Since the expansion of the tourist industry has undoubted economic benefits but also significant local costs, will the Minister accede to the request of local authorities of different political persuasions for the right to impose a small levy on overnight stays to defray some of those costs?
It is important to have a sensible conversation on this subject, and the Government are always keen to hear the views of all stakeholders. As the right hon. Gentleman implies, tourism brings great benefits to local areas but there are undoubtedly some costs and strains on the local economy. If he wishes to write to me with any further proposals, we are always interested to hear them.
I have Strepsils, Mr Speaker.
Our most popular tourist attractions are our national museums, led by the British Museum with more than 6 million visitors last year, but we also have some hidden treasures in our regional and local museums that have been squeezed dreadfully by the issues with local government funding. What plans does the Secretary of State have to help investment in that important part of our cultural heritage, which helps to educate future generations, boost regional identities and diversify tourist interest away from the capital?
My hon. Friend is absolutely right to say that our local museums play a really important part in our local heritage and culture. I am thrilled to be heading up this Department, and I hope very much that we will be able to find the funding. I will be having conversations with the Treasury to ensure that we are investing in places, and in the feeling of place, right up and down the country, and I know that he will want to be involved in that process locally.

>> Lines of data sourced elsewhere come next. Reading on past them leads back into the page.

(** A digest stands for the content. *)
Lemma walked_digest was s k c : walked was (Some s) (Some (k, c)) → k ≠ Dir → digest_or_agreed s was = sha c.
Proof.
  intros (_ & _ & Hd) Hk. unfold digest_or_agreed, digest_of, standalone_digest.
  destruct k; [|done|]; destruct Hd as [-> | (-> & w & -> & _ & <-)]; by destruct was || done.
Qed.
Lemma walked_moved was now x : walked was now x → changed (moved now was) = true ↔ ¬ as_agreed x was.
Proof.
  unfold moved, as_agreed. destruct now as [s|], x as [[k c]|], was as [w|]; try done; simpl; try tauto; try (intros; split; [tauto|done]).
  intros Hw. pose proof Hw as (Hk & Hov & Hd). rewrite Hk, Hov. case_bool_decide as Hkw; simpl; [|split; [tauto|done]].
  destruct (decide (k = Dir)) as [->|Hn].
  - destruct Hd as [Hdg _]. unfold digest_of. rewrite Hdg. simpl. rewrite bool_decide_true by done. simpl. split; [done|]. intros Hx. exfalso. by apply Hx.
  - pose proof (walked_digest (Some w) s k c Hw Hn) as E. simpl in E. rewrite E. case_bool_decide as Heq; simpl; [split; [done|]; intros Hx; exfalso; by apply Hx|].
    split; [|done]. intros _ [_ Hx]. by apply Heq, Hx.
Qed.
Lemma walked_settled was h g x y :
  walked was h x → walked was g y → (∀ k c k' c', x = Some (k, c) → y = Some (k', c') → sha c = sha c' → c = c') → x ≠ None ∨ y ≠ None →
  (∀ k, settle_both h g was = Conflicted k ↔ x ≠ y ∧ k = conflict_kind x y was) ∧
  (∀ ag, settle_both h g was = Adopt ag → x = y) ∧ (x = y → ∃ ag, settle_both h g was = Adopt ag) ∧
  (∀ ag k c, settle_both h g was = Adopt ag → x = Some (k, c) →
     a_kind ag = k ∧ (k ≠ Dir → a_digest ag = sha c) ∧ Some (a_host ag) = st_side <$> h ∧ Some (a_guest ag) = st_side <$> g).
Proof.
  intros Hx Hy Hinj Hne. unfold settle_both, conflict_kind.
  destruct h as [s|], x as [[k c]|], g as [t|], y as [[k' c']|]; try done;
    try (split_and!; [intros kk; split; [intros [= <-]; done|by intros [_ ->]]|done|done|done]); [|by destruct Hne].
  pose proof (walked_digest was s k c Hx) as Ex. pose proof (walked_digest was t k' c' Hy) as Ey. destruct Hx as (Hk & _ & Hdx), Hy as (Hk' & _ & Hdy).
  rewrite Hk, Hk'. case_bool_decide as Hkk; simpl.
  2: { rewrite decide_False by done. split_and!; try done; [intros kk; split; [intros [= <-]; split; [congruence|done]|by intros [_ ->]]|congruence]. }
  destruct Hkk. rewrite decide_True by done.
  replace (match was with Some w => (digest_of s w, digest_of t w) | None => (standalone_digest s, standalone_digest t) end)
    with (digest_or_agreed s was, digest_or_agreed t was) by (by destruct was).
  assert (digest_or_agreed s was = digest_or_agreed t was ↔ c = c') as Hiff.
  { destruct (decide (k = Dir)) as [->|Hn].
    - destruct Hdx as [Hs ->], Hdy as [Ht ->]. unfold digest_or_agreed, digest_of, standalone_digest. rewrite Hs, Ht. done.
    - rewrite Ex, Ey by done. split; [by apply (Hinj k c k c')|by intros ->]. }
  case_bool_decide as Heq.
  - apply Hiff in Heq as Hcc. subst c'. split; [intros kk; split; [done|by intros [? _]]|]. split; [done|]. split; [intros _; by eexists|]. intros ag k0 c0 [= <-] [= <- <-]. simpl. by split_and!.
  - assert (c ≠ c') as Hcc by (by rewrite <-Hiff). split; [intros kk; split; [intros [= <-]; split; [congruence|done]|by intros [_ ->]]|].
    split; [done|]. split; [congruence|done].
Qed.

Is the Secretary of State aware that the Government’s plan to put a £30,000 salary floor on migrants entering the UK will massively damage the tourism industry in the Lake District and the Yorkshire dales, leaving many unable to fill vital positions? Representatives of the tourism industry and I have spoken to Ministers past and present about the need to massively lower that figure. Will she listen?

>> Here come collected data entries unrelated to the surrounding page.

(** The entry a path has once the plan is carried out. *)
Lemma recorded_lookup i path :
  bulk_delete (reconcile i) = None →
  recorded (reconcile i) (entries (ledger i)) !! path =
  left_by agree_of (pushed i path)
    (match p_forget (pushed i path), p_adopt (pushed i path) with
     | [], [] => was_of i path
     | [], pa :: _ => Some pa.2
     | _ :: _, _ => None
     end).
Proof.
  intros Hb. unfold recorded. rewrite alter_all_actions by done. f_equal. rewrite foldl_delete_lookup.
  destruct (pushed_shape i path) as (_ & Hpa & Hpf & _ & _ & La).
  assert (path ∈ forget (reconcile i) → path ∈ p_forget (pushed i path)) as Hf1.
  { destruct (reconcile_eq to_lowercase i) as (_ & _ & _ & -> & _). intros (q & _ & Hq)%elem_of_pushed.
    by rewrite <-(proj1 (proj2 (proj2 (pushed_shape i q))) path Hq) in Hq. }
  destruct (p_forget (pushed i path)) as [|q qs] eqn:Hf.
  - rewrite bool_decide_false by (intros ?%Hf1; by eapply not_elem_of_nil).
    destruct (p_adopt (pushed i path)) as [|[q ag] [|]] eqn:Ha; [| |simpl in La; lia].
    + rewrite foldl_insert_other; [done|]. intros ag. rewrite elem_of_adopt, Ha. apply not_elem_of_nil.
    + assert (q = path) as -> by (apply (Hpa (q, ag)); by left). simpl. apply foldl_insert_same.
      * apply elem_of_adopt. rewrite Ha. by left.
      * intros ag' Hin%elem_of_adopt. rewrite Ha in Hin. by apply list_elem_of_singleton in Hin as [= ->].
  - assert (q = path) as -> by (apply Hpf; by left). destruct (decide (path ∈ known_paths i)) as [Hk|Hk].
    + rewrite bool_decide_true; [done|]. destruct (reconcile_eq to_lowercase i) as (_ & _ & _ & -> & _).
      apply elem_of_pushed. exists path. rewrite Hf. split; [done|by left].
    + rewrite known_paths_spec, <-!not_eq_None_Some in Hk. case_bool_decide; [done|].
      rewrite foldl_insert_other.
      * fold (was_of i path). destruct (was_of i path); [|done]. exfalso. apply Hk. auto.
      * intros ag. rewrite elem_of_adopt. intros Hin. destruct (decide (decided i path)) as [Hd|Hd].
        -- assert (diverged to_lowercase i path) as (_ & Hex & _) by (apply pushed_settled; right; by eapply elem_of_not_nil).
           rewrite <-!not_eq_None_Some in Hex. tauto.
        -- destruct (pushed_undecided to_lowercase i path Hd) as [E|E]; rewrite E in Hin; by apply elem_of_nil in Hin.
Qed.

I hope the hon. Gentleman will know that I am a Minister who always listens. He represents a beautiful part of the world in the Lake District, whose benefits I have been delighted to enjoy on many visits. I am very aware of this issue, which is obviously under active consideration. One point is that post 1 November, the UK will be able to set its own immigration policy that is right for this country. We are aware that the tourism sector is reliant on domestic talent, but also on recruiting from overseas.

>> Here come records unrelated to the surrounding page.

(* ===== verification/Apply.v ===== *)
(** * Executing a reconciliation ([src/labd/workspace/apply.rs])

    A plan carried out against the two copies. Every call to the guest's file
    session ([GuestFs]) and to the host's file system is a call of the program;
    whatever happens between two calls shows in their answers. The text of an
    error is left out: [Why] says which [bail!], [ensure!] or call it came from.
    SHA-256 in hex is a parameter. *)

From S2P Require Import Prelude.
From S2P Require Import Ledger.
From S2P Require Import Plan.
From S2P Require Import Effects.

(** ** The calls *)

Inductive ErrorCode := NotFound | NotEmpty | OtherError.
Inductive LinkKind := FileLink | DirLink.

(** Attributes as [lstat] gives them; metadata as [symlink_metadata] does,
    with the kind [is_symlink], [is_dir] and [is_file] tell. *)
Record Attrs := mkAttrs { at_kind : EntryKind; at_size : Z; at_mtime : Z }.
Record Metadata := mkMetadata { md_kind : option Kind; md_len : Z; md_mtime : Z }.

Inductive FsCall : Type → Type :=
| GLstat (path : bytes) : FsCall (ErrorCode + option Attrs)
| GReadlink (path : bytes) : FsCall (ErrorCode + bytes)
| GDigest (path : bytes) : FsCall (ErrorCode + bytes)
| GPull (remote local : bytes) : FsCall (ErrorCode + unit)
| GMkdir (path : bytes) (case_sensitive : bool) : FsCall (ErrorCode + unit)
| GPush (local remote : bytes) : FsCall (ErrorCode + unit)
| GSymlink (target link : bytes) (kind : LinkKind) : FsCall (ErrorCode + unit)
| GRename (from to : bytes) : FsCall (ErrorCode + unit)
| GRemove (path : bytes) : FsCall (ErrorCode + unit)
| GRmdir (path : bytes) : FsCall (ErrorCode + unit)
| HMetadata (path : bytes) : FsCall (ErrorCode + Metadata)
| HReadLink (path : bytes) : FsCall (ErrorCode + bytes)
| HHash (path : bytes) : FsCall (ErrorCode + bytes)
| HRemoveFile (path : bytes) : FsCall (ErrorCode + unit)
| HRemoveDir (path : bytes) : FsCall (ErrorCode + unit)
| HCreateDir (path : bytes) : FsCall (ErrorCode + unit)
| HIsDir (path : bytes) : FsCall bool
| HCreateParents (path : bytes) : FsCall (ErrorCode + unit)
| HTempBeside (path : bytes) : FsCall (ErrorCode + bytes)
| HSymlink (target link : bytes) : FsCall (ErrorCode + unit)
| HRename (from to : bytes) : FsCall (ErrorCode + unit).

Kettering may not be the first place people think of when it comes to tourism, but they would be wrong, because located in the beating heart of the east midlands, right in the middle of the town, is Wicksteed Park. It was the first ever leisure park in the UK devoted to children’s play, and it attracts 800,000 visitors a year. It is supported by the Heritage Lottery Fund, and it will be celebrating its centenary in 2021. Will the Secretary of State ensure that Wicksteed Park is at the forefront of her mind whenever she considers tourism?
As my hon. Friend knows, Kettering is very much in my heart because I go through it at least twice a week on the East Midlands Trains service to and from my constituency. I am delighted to hear that Wicksteed Park is supported by the Heritage Lottery Fund. This goes to the heart of the fact that there are some real treasures up and down the country. This is about the importance of place and ensuring that we invest in it.